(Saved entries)
=-=-=
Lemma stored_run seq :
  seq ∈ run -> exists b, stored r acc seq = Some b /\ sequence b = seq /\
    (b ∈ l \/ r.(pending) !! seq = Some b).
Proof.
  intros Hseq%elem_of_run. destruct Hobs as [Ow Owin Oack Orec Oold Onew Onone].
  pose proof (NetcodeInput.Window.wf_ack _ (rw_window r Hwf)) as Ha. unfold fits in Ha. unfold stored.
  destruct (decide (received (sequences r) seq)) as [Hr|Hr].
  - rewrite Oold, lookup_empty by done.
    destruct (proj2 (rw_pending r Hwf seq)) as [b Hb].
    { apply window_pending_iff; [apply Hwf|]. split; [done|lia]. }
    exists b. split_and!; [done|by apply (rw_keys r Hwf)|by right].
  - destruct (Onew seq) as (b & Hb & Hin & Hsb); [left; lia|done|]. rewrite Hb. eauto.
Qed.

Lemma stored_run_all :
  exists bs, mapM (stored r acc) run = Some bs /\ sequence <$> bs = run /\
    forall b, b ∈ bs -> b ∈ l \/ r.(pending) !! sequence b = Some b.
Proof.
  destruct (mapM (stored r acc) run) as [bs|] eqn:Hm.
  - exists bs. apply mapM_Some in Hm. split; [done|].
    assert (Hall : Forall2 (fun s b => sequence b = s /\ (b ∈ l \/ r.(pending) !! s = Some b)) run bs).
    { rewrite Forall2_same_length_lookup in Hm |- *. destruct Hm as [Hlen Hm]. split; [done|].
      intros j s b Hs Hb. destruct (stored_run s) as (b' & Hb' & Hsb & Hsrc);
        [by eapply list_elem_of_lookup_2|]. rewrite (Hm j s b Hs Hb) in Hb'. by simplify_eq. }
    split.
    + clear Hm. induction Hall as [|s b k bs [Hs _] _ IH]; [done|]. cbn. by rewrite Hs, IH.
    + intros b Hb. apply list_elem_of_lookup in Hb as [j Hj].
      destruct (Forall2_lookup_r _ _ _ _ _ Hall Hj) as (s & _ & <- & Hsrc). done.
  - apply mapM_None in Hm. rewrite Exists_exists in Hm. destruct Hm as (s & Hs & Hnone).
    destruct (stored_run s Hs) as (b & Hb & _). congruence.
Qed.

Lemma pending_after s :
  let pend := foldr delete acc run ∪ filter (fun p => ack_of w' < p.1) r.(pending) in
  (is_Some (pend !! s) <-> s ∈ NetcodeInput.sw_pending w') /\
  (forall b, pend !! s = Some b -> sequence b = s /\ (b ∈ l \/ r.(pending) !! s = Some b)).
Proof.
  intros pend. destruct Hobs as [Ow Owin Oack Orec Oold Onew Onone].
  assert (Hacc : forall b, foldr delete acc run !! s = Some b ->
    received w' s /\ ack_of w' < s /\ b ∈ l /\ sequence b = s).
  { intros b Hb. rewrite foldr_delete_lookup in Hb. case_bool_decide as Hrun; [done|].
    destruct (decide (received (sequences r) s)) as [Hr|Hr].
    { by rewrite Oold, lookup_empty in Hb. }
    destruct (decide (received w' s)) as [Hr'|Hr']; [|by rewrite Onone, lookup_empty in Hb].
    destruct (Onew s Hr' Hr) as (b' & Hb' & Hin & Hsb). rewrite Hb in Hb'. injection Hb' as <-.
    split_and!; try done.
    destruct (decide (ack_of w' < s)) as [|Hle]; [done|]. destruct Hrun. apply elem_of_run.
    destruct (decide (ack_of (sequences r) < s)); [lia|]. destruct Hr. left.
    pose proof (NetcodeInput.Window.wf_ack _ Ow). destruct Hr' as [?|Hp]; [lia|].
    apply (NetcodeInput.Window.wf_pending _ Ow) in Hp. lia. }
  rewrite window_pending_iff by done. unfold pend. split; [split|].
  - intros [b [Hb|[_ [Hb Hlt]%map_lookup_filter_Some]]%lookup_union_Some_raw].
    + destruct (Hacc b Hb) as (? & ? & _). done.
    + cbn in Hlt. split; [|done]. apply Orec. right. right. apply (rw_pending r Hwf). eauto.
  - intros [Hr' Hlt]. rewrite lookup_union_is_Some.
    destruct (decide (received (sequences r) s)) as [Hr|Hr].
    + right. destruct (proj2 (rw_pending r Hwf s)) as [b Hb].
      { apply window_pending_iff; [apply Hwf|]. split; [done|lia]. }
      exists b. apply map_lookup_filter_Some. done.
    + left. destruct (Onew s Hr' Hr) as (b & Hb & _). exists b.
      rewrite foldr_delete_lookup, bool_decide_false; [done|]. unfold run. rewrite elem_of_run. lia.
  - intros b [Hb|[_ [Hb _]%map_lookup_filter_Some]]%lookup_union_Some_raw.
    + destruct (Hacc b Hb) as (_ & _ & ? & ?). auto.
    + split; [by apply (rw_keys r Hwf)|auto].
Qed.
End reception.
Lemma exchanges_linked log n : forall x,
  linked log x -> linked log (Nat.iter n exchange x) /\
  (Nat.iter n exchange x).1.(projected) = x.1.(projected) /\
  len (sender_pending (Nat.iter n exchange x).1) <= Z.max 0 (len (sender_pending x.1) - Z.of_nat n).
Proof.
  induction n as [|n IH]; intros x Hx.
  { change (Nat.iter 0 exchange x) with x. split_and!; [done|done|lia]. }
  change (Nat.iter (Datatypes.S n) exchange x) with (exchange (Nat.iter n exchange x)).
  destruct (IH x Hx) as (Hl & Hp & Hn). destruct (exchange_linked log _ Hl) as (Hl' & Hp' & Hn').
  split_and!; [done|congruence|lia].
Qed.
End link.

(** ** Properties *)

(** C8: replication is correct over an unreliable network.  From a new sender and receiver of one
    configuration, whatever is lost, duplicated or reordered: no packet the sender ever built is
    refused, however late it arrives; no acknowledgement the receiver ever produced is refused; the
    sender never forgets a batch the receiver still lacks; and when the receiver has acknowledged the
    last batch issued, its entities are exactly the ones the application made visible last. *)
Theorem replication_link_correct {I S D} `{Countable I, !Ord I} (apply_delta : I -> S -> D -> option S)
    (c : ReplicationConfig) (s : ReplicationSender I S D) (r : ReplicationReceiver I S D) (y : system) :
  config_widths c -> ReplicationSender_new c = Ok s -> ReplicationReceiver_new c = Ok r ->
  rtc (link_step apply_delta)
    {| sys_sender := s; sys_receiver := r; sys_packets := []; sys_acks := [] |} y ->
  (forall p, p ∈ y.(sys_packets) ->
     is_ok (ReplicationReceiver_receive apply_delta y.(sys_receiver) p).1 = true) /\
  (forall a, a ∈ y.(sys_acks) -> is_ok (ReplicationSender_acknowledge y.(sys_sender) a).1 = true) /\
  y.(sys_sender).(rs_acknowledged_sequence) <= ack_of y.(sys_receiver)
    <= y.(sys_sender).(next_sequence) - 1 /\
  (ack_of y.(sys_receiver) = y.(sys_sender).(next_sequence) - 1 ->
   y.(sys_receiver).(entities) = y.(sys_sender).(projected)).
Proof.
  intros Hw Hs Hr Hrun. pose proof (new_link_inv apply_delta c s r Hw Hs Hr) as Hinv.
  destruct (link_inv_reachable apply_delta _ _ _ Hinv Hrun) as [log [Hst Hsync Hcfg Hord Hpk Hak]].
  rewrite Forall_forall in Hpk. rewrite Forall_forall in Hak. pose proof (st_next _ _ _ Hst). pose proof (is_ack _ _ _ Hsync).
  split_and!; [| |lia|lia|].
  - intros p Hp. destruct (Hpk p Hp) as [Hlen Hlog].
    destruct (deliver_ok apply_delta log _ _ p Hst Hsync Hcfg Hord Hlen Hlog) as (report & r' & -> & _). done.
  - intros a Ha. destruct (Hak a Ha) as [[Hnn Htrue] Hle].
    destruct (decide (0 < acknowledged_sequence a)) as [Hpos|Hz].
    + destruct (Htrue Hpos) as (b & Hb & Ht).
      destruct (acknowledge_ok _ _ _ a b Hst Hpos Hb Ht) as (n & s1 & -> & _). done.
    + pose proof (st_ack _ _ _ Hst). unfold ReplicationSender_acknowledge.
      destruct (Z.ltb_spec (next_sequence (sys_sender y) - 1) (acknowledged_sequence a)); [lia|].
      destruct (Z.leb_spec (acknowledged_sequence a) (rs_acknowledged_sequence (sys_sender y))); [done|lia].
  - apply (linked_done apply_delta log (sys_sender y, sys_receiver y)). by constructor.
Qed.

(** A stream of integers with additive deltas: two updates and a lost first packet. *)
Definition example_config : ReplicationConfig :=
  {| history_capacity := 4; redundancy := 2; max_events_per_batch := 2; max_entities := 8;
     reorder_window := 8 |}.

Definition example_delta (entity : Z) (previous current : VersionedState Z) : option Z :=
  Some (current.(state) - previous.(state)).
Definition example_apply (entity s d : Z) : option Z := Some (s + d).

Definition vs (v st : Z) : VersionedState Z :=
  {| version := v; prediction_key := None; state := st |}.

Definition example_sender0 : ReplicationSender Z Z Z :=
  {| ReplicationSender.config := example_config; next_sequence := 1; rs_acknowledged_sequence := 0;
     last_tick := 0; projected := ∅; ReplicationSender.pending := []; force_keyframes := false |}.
=-=-=
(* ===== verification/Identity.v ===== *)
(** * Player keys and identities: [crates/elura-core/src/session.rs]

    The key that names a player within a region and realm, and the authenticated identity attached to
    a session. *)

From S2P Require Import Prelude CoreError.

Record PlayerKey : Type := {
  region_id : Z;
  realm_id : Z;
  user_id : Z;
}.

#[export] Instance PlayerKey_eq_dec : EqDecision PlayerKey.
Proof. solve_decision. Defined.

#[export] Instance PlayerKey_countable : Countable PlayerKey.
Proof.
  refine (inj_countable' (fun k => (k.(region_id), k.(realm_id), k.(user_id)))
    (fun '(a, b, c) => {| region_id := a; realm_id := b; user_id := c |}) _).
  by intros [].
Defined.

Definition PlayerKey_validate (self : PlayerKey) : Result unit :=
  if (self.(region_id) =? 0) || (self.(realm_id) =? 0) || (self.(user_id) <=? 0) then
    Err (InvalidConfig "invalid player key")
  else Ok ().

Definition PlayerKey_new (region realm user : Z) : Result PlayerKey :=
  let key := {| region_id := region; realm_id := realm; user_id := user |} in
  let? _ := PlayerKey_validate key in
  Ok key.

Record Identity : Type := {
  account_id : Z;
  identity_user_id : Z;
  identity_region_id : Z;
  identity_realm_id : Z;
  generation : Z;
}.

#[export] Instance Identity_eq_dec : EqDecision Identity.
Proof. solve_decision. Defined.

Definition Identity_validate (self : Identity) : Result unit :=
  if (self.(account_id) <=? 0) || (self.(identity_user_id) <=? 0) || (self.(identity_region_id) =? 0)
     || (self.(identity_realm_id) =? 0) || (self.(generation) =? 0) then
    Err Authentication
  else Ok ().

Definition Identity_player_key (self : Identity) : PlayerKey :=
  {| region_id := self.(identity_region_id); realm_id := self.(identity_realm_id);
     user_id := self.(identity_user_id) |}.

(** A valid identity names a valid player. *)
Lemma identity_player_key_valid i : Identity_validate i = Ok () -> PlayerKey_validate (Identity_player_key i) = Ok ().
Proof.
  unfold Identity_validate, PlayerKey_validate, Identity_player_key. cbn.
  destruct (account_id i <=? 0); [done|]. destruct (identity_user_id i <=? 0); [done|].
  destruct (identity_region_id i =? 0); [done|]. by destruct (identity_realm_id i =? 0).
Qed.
=-=-=
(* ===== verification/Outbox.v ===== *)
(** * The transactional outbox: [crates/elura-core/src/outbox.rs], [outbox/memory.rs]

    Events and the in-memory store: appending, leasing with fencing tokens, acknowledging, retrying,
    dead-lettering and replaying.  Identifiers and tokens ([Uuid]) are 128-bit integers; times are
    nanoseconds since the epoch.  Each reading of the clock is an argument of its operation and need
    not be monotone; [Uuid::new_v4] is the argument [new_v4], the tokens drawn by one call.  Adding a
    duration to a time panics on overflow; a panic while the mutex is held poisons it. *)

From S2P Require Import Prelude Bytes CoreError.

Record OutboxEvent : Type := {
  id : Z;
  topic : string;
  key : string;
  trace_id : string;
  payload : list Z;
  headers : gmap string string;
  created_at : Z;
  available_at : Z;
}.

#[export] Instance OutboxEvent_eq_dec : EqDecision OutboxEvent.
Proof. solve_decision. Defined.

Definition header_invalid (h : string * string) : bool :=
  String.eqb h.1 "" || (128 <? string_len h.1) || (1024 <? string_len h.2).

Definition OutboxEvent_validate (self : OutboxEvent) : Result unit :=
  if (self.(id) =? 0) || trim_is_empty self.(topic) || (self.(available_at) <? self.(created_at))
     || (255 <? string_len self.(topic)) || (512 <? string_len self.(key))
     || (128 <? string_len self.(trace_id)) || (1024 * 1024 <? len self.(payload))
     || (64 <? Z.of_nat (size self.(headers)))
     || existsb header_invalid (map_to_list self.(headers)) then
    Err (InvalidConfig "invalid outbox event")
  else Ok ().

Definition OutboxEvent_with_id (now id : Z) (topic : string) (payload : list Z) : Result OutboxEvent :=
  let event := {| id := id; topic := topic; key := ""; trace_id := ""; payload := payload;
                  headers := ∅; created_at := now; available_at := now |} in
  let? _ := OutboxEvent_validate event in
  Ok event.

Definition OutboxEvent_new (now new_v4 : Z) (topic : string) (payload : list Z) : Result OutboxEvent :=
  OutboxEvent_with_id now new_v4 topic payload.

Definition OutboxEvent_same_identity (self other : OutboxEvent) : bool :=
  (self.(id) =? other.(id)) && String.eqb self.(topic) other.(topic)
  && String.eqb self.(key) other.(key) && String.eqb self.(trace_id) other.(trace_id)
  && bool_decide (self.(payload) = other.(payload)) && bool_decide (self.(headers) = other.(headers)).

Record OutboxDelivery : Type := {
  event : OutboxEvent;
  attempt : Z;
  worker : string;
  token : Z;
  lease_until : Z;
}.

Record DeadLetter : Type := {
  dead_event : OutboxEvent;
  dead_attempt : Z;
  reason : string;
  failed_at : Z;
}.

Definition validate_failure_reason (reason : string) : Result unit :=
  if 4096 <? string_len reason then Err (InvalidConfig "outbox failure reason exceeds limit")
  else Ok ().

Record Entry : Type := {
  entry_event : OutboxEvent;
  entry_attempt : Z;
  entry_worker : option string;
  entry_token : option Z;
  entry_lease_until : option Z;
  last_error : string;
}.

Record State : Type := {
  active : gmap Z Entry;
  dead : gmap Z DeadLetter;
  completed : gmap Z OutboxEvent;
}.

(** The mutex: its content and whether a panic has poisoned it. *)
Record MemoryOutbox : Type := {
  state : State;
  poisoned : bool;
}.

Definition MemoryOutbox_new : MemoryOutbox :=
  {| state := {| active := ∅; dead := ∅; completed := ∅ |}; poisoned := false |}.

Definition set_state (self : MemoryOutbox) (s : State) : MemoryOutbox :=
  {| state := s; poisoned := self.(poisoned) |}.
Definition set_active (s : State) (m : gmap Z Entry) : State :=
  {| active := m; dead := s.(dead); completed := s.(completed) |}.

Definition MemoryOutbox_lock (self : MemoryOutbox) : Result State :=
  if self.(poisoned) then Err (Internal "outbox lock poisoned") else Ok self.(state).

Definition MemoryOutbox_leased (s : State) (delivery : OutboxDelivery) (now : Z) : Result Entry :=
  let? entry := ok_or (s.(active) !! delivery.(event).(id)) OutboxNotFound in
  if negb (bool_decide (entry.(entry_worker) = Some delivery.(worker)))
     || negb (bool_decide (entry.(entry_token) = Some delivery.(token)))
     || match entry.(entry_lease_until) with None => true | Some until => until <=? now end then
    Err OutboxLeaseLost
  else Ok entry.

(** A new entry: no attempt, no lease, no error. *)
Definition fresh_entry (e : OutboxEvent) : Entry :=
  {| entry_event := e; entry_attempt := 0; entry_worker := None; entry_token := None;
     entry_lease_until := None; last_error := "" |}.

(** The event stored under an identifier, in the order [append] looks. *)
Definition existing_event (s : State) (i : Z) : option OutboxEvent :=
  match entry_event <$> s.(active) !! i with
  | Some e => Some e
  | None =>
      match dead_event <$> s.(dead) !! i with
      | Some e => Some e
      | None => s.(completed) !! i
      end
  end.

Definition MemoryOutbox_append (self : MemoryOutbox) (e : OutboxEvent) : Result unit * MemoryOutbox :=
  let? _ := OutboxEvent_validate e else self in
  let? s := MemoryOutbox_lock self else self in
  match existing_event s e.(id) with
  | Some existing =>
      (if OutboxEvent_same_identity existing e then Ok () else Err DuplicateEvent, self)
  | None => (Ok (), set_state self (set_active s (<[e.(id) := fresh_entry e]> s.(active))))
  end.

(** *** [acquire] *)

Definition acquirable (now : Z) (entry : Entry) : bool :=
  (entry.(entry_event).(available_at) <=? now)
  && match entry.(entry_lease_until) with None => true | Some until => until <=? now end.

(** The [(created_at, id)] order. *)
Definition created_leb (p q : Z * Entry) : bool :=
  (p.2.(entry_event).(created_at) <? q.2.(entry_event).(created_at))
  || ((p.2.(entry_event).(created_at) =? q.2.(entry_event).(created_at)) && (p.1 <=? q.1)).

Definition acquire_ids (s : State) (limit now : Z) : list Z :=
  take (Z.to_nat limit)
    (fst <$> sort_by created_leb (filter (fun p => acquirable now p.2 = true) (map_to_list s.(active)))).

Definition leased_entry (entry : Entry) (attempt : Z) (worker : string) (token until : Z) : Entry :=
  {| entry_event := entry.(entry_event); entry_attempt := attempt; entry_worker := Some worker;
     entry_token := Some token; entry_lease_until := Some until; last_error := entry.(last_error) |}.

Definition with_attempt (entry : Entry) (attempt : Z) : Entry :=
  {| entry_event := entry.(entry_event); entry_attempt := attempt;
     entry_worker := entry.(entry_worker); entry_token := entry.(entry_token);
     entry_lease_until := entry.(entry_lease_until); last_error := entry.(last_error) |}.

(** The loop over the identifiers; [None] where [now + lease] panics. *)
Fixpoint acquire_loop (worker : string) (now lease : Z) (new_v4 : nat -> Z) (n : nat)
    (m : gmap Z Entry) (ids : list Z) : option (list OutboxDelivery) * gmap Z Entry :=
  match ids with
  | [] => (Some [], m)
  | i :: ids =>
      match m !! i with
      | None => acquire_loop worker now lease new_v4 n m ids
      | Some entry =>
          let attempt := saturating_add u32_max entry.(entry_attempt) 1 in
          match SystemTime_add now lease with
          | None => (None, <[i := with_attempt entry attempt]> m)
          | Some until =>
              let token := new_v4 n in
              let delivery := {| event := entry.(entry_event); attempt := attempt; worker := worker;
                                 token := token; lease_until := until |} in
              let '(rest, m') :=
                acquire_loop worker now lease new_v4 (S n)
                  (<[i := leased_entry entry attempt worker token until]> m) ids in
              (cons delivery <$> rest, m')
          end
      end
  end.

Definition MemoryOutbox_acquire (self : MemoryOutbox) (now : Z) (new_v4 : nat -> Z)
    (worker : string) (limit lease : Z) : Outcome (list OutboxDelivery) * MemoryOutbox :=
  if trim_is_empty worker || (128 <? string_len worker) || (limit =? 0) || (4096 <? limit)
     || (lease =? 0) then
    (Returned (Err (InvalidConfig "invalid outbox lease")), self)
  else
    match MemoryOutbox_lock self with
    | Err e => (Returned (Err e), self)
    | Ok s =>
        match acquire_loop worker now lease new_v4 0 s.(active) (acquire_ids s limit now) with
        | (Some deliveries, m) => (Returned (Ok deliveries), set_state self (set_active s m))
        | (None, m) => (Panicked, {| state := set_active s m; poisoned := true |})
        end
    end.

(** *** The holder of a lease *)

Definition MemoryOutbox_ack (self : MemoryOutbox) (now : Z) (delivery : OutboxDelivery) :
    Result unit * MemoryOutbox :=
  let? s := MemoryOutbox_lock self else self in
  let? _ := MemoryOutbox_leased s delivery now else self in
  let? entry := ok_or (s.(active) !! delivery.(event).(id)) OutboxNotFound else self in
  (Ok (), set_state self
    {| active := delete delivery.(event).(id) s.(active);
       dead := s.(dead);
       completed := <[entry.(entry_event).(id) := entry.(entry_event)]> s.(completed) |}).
=-=-=
• [The task]: Which lines run from the one holding "destruct (stored_run s Hs)" through the one holding "destruct (decide (received w'" in the records above? Repeat them exactly, both included, and nothing more.

• [Result of this exercise]:
    destruct (stored_run s Hs) as (b & Hb & _). congruence.
Qed.

Lemma pending_after s :
  let pend := foldr delete acc run ∪ filter (fun p => ack_of w' < p.1) r.(pending) in
  (is_Some (pend !! s) <-> s ∈ NetcodeInput.sw_pending w') /\
  (forall b, pend !! s = Some b -> sequence b = s /\ (b ∈ l \/ r.(pending) !! s = Some b)).
Proof.
  intros pend. destruct Hobs as [Ow Owin Oack Orec Oold Onew Onone].
  assert (Hacc : forall b, foldr delete acc run !! s = Some b ->
    received w' s /\ ack_of w' < s /\ b ∈ l /\ sequence b = s).
  { intros b Hb. rewrite foldr_delete_lookup in Hb. case_bool_decide as Hrun; [done|].
    destruct (decide (received (sequences r) s)) as [Hr|Hr].
    { by rewrite Oold, lookup_empty in Hb. }
    destruct (decide (received w' s)) as [Hr'|Hr']; [|by rewrite Onone, lookup_empty in Hb].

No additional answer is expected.